A A A
Home Articles Cloud computing specific legal and intellectual property issues
Cloud computing specific legal and intellectual property issues PDF Print E-mail
User Rating: / 1
PoorBest 

Supplier standard terms

Cloud operators generally offer their services on standard terms. These terms tend to strongly favour the supplier, offering only limited warranties while excluding any liability for data loss, corruption or service failure. In particular, several organisations reserve the right to delete customer data for breach of contract, such as non-payment. 

Although standard terms (and any exclusions or limits of liability) are subject to the UCTA and therefore must be reasonable, it is advisable to negotiate key provisions in advance rather than trying to argue (and to prove) that a clause or provision is unreasonable and unenforceable. The contract should also include applicable service levels and service credits. For outsourcing arrangements utilising cloud services, agreements will still tend to be heavily negotiated and deal in detail with risk and the allocation of responsibilities of both parties. It would not be in either party's interests to govern these sorts of complex long-term relationships on standard terms. Other legal issues include data protection, intellectual property and law applicability.

In this article, we will consider the intellectual property issues.

Intellectual property issues:

Licensing: Although cloud-computing contracts relate to the provision of services rather than to the supply of software to customers, appropriate software licences still need to be granted to the customer to enable them to legally and correctly use the necessary software without the risk of committing copyright infringement.

Content: The customer will be required to grant to the service provider a licence to their content allowing the service providers to use any content stored on its servers.
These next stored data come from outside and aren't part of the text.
(* ===== verification/ListApi.v ===== *)
(** * ListApi: the interface of [include/list.h]

    What the firmware's scheduler, semaphores and timers may assume of the
    intrusive lists: the operations of [include/list.h] over an abstract store of
    entries [S] and list heads [L], the abstraction relation [list_rep] to the
    sequence of entries a list holds, and the laws of the operations.  [DList]
    provides the instance; the client components are proved against this class
    alone. *)
From S2P Require Import Prelude.

Class ListApi (S L : Type) := {
  l_init : L;
  l_is_empty : L -> bool;
  l_first : L -> Z;
  l_next : L -> S -> Z -> option Z;
  l_entry_init : S -> Z -> option S;
  l_insert_before : S -> Z -> Z -> option S;
  l_delete : L -> S -> Z -> option (L * S);
  l_append : L -> S -> Z -> option (L * S);
  l_lrotate : L -> S -> option L;
  l_rrotate : L -> S -> option L;

  (** [l_rep st l xs]: list [l] holds the entries [xs], in this order. *)
  l_rep : S -> L -> list Z -> Prop;
  (** [l_detached st e]: [e] is an initialised entry that is in no list. *)
  l_detached : S -> Z -> Prop;
  (** [l_entry st e]: the store has memory for an entry at [e]. *)
  l_entry : S -> Z -> Prop;
  (** [l_frame dom st st']: only the entries of [dom] differ. *)
  l_frame : list Z -> S -> S -> Prop;

  l_rep_NoDup st l xs : l_rep st l xs -> NoDup xs /\ (NULL ∉ xs);
  l_init_rep st : l_rep st l_init [];
  l_is_empty_spec st l xs : l_rep st l xs -> l_is_empty l = bool_decide (xs = []);
  l_first_spec st l xs : l_rep st l xs -> l_first l = hd_or NULL xs;
  l_next_spec st l xs1 x xs2 :
    l_rep st l (xs1 ++ x :: xs2) -> l_next l st x = Some (hd_or NULL xs2);
  l_entry_init_spec st e :
    l_entry st e ->
    exists st', l_entry_init st e = Some st' /\ l_detached st' e /\ l_frame [e] st st';
  l_delete_spec st l xs1 e xs2 :
    l_rep st l (xs1 ++ e :: xs2) ->
    exists l' st', l_delete l st e = Some (l', st') /\ l_rep st' l' (xs1 ++ xs2) /\
      l_detached st' e /\ l_frame (xs1 ++ e :: xs2) st st';
  l_delete_detached st l e : l_detached st e -> l_delete l st e = Some (l, st);
  l_append_spec st l xs e :
    l_rep st l xs -> l_detached st e -> e <> NULL -> e ∉ xs ->
    exists l' st', l_append l st e = Some (l', st') /\ l_rep st' l' (xs ++ [e]) /\
      l_frame (e :: xs) st st';
  l_lrotate_spec st l xs :
    l_rep st l xs ->
    exists l', l_lrotate l st = Some l' /\
      l_rep st l' (match xs with [] => [] | x :: xs' => xs' ++ [x] end);
  l_rrotate_spec st l xs x :
    l_rep st l (xs ++ [x]) -> exists l', l_rrotate l st = Some l' /\ l_rep st l' (x :: xs);
  l_insert_before_spec st l xs1 y xs2 e :
    l_rep st l (xs1 ++ y :: xs2) -> l_detached st e -> e <> NULL -> e ∉ xs1 ++ y :: xs2 ->
    exists st', l_insert_before st y e = Some st' /\
      l_rep st' l (match xs1 with [] => y :: xs2 ++ [e] | _ => xs1 ++ e :: y :: xs2 end) /\
      l_frame (e :: xs1 ++ y :: xs2) st st';
  l_detached_entry st e : l_detached st e -> l_entry st e;
  l_rep_entry st l xs e : l_rep st l xs -> e ∈ xs -> l_entry st e;
  l_frame_rep dom st st' l xs :
    l_frame dom st st' -> (forall a, a ∈ xs -> a ∉ dom) -> l_rep st l xs -> l_rep st' l xs;
  l_frame_detached dom st st' e :
    l_frame dom st st' -> e ∉ dom -> l_detached st e -> l_detached st' e;
  l_frame_entry dom st st' e :
    l_frame dom st st' -> e ∉ dom -> l_entry st e -> l_entry st' e;
  l_frame_refl dom st : l_frame dom st st;
  l_frame_trans dom st1 st2 st3 :
    l_frame dom st1 st2 -> l_frame dom st2 st3 -> l_frame dom st1 st3;
  l_frame_mono dom dom' st st' :
    l_frame dom st st' -> dom ⊆ dom' -> l_frame dom' st st';
}.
These licences are often expressed as being perpetual and irrevocable.

Intellectual property indemnities: The inclusion of intellectual property rights indemnities in cloud-computing contracts remains important because customers have to rely on the service provider to ensure that software licensing issues have been resolved so as to entitle the customer to use the software as part of the service.
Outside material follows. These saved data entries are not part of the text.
(** The common tail of STRB(1) and STRB(2); [val] is an [uint16_t]. *)
Definition store_byte (dest addr : Z) : M bool :=
  let! val := fetch16 (Z.land addr (not32 1)) in
  match val with
  | None => run! mcu_fetch_error (Z.land addr (not32 1)) in ret false
  | Some val =>
      let! r := rd dest in
      let val := if truth (Z.land addr 1)
                 then u16 (Z.lor (Z.land val 0x00FF) (shl32 r 8))
                 else u16 (Z.lor (Z.land val 0xFF00) (Z.land r 0xFF)) in
      store_word (Z.land addr (not32 1)) val val
  end.

Definition instr_STRB1 : mcu_instr16 := Instr16 0xF800 0x7000 (fun instr =>
  let dest := fld instr 0 0x7 in
  let src := fld instr 3 0x7 in
  let imm := fld instr 6 0x1F in
  let! base := rd src in
  let addr := add32 base imm in
  store_byte dest addr).

Definition instr_STRB2 : mcu_instr16 := Instr16 0xFE00 0x5400 (fun instr =>
  let dest := fld instr 0 0x7 in
  let src1 := fld instr 3 0x7 in
  let src2 := fld instr 6 0x7 in
  let! r1 := rd src1 in
  let! r2 := rd src2 in
  let addr := add32 r1 r2 in
  store_byte dest addr).

Definition instr_STRH1 : mcu_instr16 := Instr16 0xF800 0x8000 (fun instr =>
  let dest := fld instr 0 0x7 in
  let src := fld instr 3 0x7 in
  let imm := Z.shiftl (fld instr 6 0x1F) 1 in
  let! base := rd src in
  let addr := add32 base imm in
  let! val := rd dest in
  store_half addr val val).

Definition instr_STRH2 : mcu_instr16 := Instr16 0xFE00 0x5200 (fun instr =>
  let dest := fld instr 0 0x7 in
  let src1 := fld instr 3 0x7 in
  let src2 := fld instr 6 0x7 in
  let! r1 := rd src1 in
  let! r2 := rd src2 in
  let addr := add32 r1 r2 in
  let! val := rd dest in
  store_half addr val val).

Definition instr_SUB1 : mcu_instr16 := Instr16 0xFE00 0x1E00 (fun instr =>
  let dest := fld instr 0 0x7 in
  let src := fld instr 3 0x7 in
  let imm := fld instr 6 0x7 in
  let! a := rd src in
  let c := sub32 a imm in
  run! wr dest c in
  run! mcu_update_nflag c in
  run! mcu_update_zflag c in
  run! mcu_update_vflag a (not32 imm) 1 in
  run! mcu_update_cflag a (not32 imm) 1 in
  ret true).

Definition instr_SUB2 : mcu_instr16 := Instr16 0xF800 0x3800 (fun instr =>
  let reg := fld instr 8 0x7 in
  let imm := fld instr 0 0xFF in
  let! a := rd reg in
  let c := sub32 a imm in
  run! wr reg c in
  run! mcu_update_nflag c in
  run! mcu_update_zflag c in
  run! mcu_update_vflag a (not32 imm) 1 in
  run! mcu_update_cflag a (not32 imm) 1 in
  ret true).

Definition instr_SUB3 : mcu_instr16 := Instr16 0xFE00 0x1A00 (fun instr =>
  let dest := fld instr 0 0x7 in
  let src1 := fld instr 3 0x7 in
  let src2 := fld instr 6 0x7 in
  let! a := rd src1 in
  let! b := rd src2 in
  let c := sub32 a b in
  run! wr dest c in
  run! mcu_update_nflag c in
  run! mcu_update_zflag c in
  run! mcu_update_vflag a (not32 b) 1 in
  run! mcu_update_cflag a (not32 b) 1 in
  ret true).

Definition instr_SUB4 : mcu_instr16 := Instr16 0xFF80 0xB080 (fun instr =>
  let imm := Z.shiftl (fld instr 0 0x7F) 2 in
  let! sp := rd REG_SP in
  run! wr REG_SP (sub32 sp imm) in
  ret true).

Definition instr_SWI : mcu_instr16 := Instr16 0xFF00 0xDF00 (fun instr => ret false).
Intellectual property protection: Aiming at protecting suppliers' intellectual property rights in their own software and the extent to which customers may take advantage of know-how gained in a short-term contractual relationship, which may be terminated on short notice by a customer.

More in particular:

Licensing

Cloud computing licences are usually very narrowly defined and limited to use of the online application for their own business purposes. Customers have no rights to make copies of or modifications or enhancements to the software, and they cannot sub-license to third parties. 

The service provider will not always own the intellectual property rights in the software that is the subject of the cloud-computing service. Where this is the case, the service provider will need to arrange for the right to sub-license the software to its customers, or for a direct licence to be entered into between the customers and the relevant third-party licensor with service provider just managing the third party licences. However, all other issues relating to the provision of the software, such as delivery, installation and configuration requirements, should be dealt with in separate agreements between the customer and the service provider. 
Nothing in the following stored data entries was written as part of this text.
Lemma instr_step_unfold m :
  mcu_instr_step m =
  let pc := mcu_read_reg m REG_PC in
  match mcu_fetch16 m (sub32 pc 2) with
  | None => fetch_failed m
  | Some lo =>
      if is_thirtytwo lo then
        match mcu_fetch16 m (sub32 (add32 pc 2) 2) with
        | None => fetch_failed m
        | Some hi => exec32 pc (Z.lor (Z.shiftl lo 16) hi) m
        end
      else exec16 pc lo m
  end.
Proof.
  unfold mcu_instr_step, bind, rd, fetch16, gets. change (reg_ok REG_PC) with true. cbv beta iota zeta.
  destruct (mcu_fetch16 m _) as [lo|]; [|reflexivity].
  destruct (is_thirtytwo lo); [|reflexivity].
  destruct (mcu_fetch16 m (sub32 (add32 _ 2) 2)); reflexivity.
Qed.

(** The shifts by a register: without an amount they compute [1 << 32] or [1 << -1]. *)
Lemma reg_shift_run def instr m : def = instr_LSL2 \/ def = instr_LSR2 -> wf_mcu m ->
  if shift_amount m instr =? 0 then impl16 def instr m = Undef else outcome_ok False (impl16 def instr m).
Proof.
  intros Hdef Hm. assert (reg_ok (fld instr 0 0x7) = true /\ reg_ok (fld instr 3 0x7) = true) as [Hr Hs] by (split; reg_side).
  pose proof (wf_read m (fld instr 0 0x7) Hm) as Ha. fold (shift_amount m instr).
  assert (0 <= shift_amount m instr < 256) as Hsh by (apply (in_u_land_r 8); [lia|by apply in_u_const]).
  destruct Hdef as [-> | ->]; unfold instr_LSL2, instr_LSR2; cbv beta zeta iota delta [impl16];
    rewrite !bind_rd by done; fold (shift_amount m instr); destruct (Z.eqb_spec (shift_amount m instr) 0) as [->|Hne]; try done.
  - eapply (safe_outcome _ any); [|exact Hm]. repeat instr_step.
  - assert (sub32 (shift_amount m instr) 1 = shift_amount m instr - 1) as -> by (apply wrap_id; unfold in_u; lia).
    eapply (safe_outcome _ any); [|exact Hm]. repeat instr_step.
Qed.

(** The 16-bit instruction the step of [m] decodes, and the shifts by a register. *)
Definition decoded16 (m : mcu) : option Z :=
  lo ← mcu_fetch16 m (sub32 (mcu_read_reg m REG_PC) 2); if is_thirtytwo lo then None else Some lo.
Definition is_reg_shift (i : Z) : bool := (Z.land i 0xFFC0 =? 0x4080) || (Z.land i 0xFFC0 =? 0x40C0).

Lemma outcome_run_impl P impl old_pc m : outcome_ok P (impl m) -> in_u 32 old_pc -> outcome_ok P (run_impl impl old_pc m).
Proof.
  intros Hi Hp. unfold run_impl, bind at 1. destruct (impl m) as [ok m'|n m'|]; [|done|done]. simpl in Hi.
  apply (safe_outcome _ any); [|done]. destruct ok; simpl; repeat instr_step.
Qed.

Lemma outcome_weaken {A} (P Q : Prop) (r : res A) : (P -> Q) -> outcome_ok P r -> outcome_ok Q r.
Proof. destruct r; simpl; auto. Qed.

Lemma shift_amount_pc m v instr : shift_amount (mcu_write_reg m REG_PC v) instr = shift_amount m instr.
Proof.
  unfold shift_amount. assert (0 <= fld instr 3 0x7 < 8) as Hr by (apply (in_u_fld 3); [lia|by apply in_u_const]).
  change (mcu_write_reg m REG_PC v) with (set_reg_slot m REG_PC (Z.land v (u32 (Z.lnot 1)))).
  rewrite !read_slot by (unfold reg_count, REG_SP; lia). f_equal. apply reg_slot_set_ne; unfold REG_PC; lia.
Qed.

Lemma outcome_exec16 pc instr m : in_u 32 pc -> wf_mcu m ->
  outcome_ok (is_reg_shift instr = true /\ shift_amount m instr = 0) (exec16 pc instr m).
Proof.
  intros Hp Hm. unfold exec16. rewrite bind_wr by done.
  assert (wf_mcu (mcu_write_reg m REG_PC (add32 pc 2))) as Hm' by (apply wf_write; [done|done|apply in_u_add32]).
  destruct (find_instr16 mcu_instr16_cortex_m0p instr) as [def|] eqn:F; [|apply (safe_outcome _ any); [repeat instr_step|done] ].
  apply outcome_run_impl; [|done]. apply find_instr16_in in F as [F Hi].
  pose proof safe_instrs16 as H. rewrite Forall_forall in H. specialize (H def F).
  assert (forall d, d = instr_LSL2 \/ d = instr_LSR2 -> def = d -> outcome_ok (is_reg_shift instr = true /\ shift_amount m instr = 0)
            (impl16 def instr (mcu_write_reg m REG_PC (add32 pc 2)))) as Hshift.
  { intros d Hd ->. pose proof (reg_shift_run d instr _ Hd Hm') as Hrun. rewrite shift_amount_pc in Hrun.
    destruct (Z.eqb_spec (shift_amount m instr) 0) as [Hz|Hz].
    - rewrite Hrun. split; [|done]. unfold is_reg_shift. by destruct Hd as [-> | ->]; cbn in Hi; rewrite Hi.
    - apply (outcome_weaken False); [done|exact Hrun]. }
  destruct H as [H|[H|H] ]; [by apply (Hshift _ (or_introl eq_refl))|by apply (Hshift _ (or_intror eq_refl))|].
  by apply (safe_outcome _ any).
Qed.

Lemma safe_fetch_failed : safe fetch_failed any.
Proof. unfold fetch_failed. repeat instr_step. Qed.

Lemma safe_exec32 pc instr def :
  in_u 32 pc -> find_instr32 mcu_instr32_cortex_m0p instr = Some def -> safe (exec32 pc instr) any.
Proof.
  intros Hp F. unfold exec32. rewrite F. instr_step. apply safe_run_impl; [|done].
  apply find_instr32_in in F as [F _]. pose proof safe_instrs32 as H. rewrite Forall_forall in H. by apply H.
Qed.

(** What the step runs into undefined behaviour on: a 32-bit instruction that matches
    no entry, and LSL or LSR by a register whose low byte is 0. *)
Definition undefined_step (m : mcu) : Prop :=
  (exists w, decoded32 m = Some w /\ find_instr32 mcu_instr32_cortex_m0p w = None) \/
  (exists i, decoded16 m = Some i /\ is_reg_shift i = true /\ shift_amount m i = 0).


(** The machine [mcu_cortex_m0p_create] makes is well-formed. *)
Lemma wf_board_create junk ramsize :
  (forall i, in_u 16 (junk i)) -> 0 <= ramsize -> wf_mcu (mcu_cortex_m0p_create junk ramsize).
Proof.
  intros Hj Hs. split; [done|]. split; [by apply Forall_replicate, in_u_0|]. split; [done|].
  unfold mcu_cortex_m0p_create. simpl.
  repeat apply Forall_cons_2; try apply Forall_nil_2; repeat split; simpl; try done; try apply Hj.
Qed.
Open Source software presents an interesting question in the light of cloud computing. With many service providers building their services using open source given its low cost, do they risk having to divulge the source code for their solution to their users? Open source licences vary considerably and is suggested that the applicable terms are read and understood before use of open source is made.  It is thought, however, that pure cloud services are not considered to involve a conveyance according to the General Public Licence Version 3, and therefore open source code disclosure requirements would not be triggered. Again it is preferable to read the full licence terms before using open source.

Content licensing

Content licence to the service provider may be required. This may not be appropriate for much of the information customers would be looking to store (such as personal data, third-party intellectual property rights or confidential information contained in or attached to e-mails). Any such licences must terminate on termination of the service.

The service provider will look to exclude all liability for content stored or posted on its services and will normally include a right in its standard terms to remove any data from its servers. This is because ISPs can be liable for failing to take down offensive, defamatory or intellectual property rights infringing content, and cloud-computing applications often blur the line between public and private networks. In these circumstances, corporate customers should seek an indemnity for any loss suffered as a result of material being unnecessarily deleted or moved and should look to impose a requirement to be notified in advance if any content is to be removed.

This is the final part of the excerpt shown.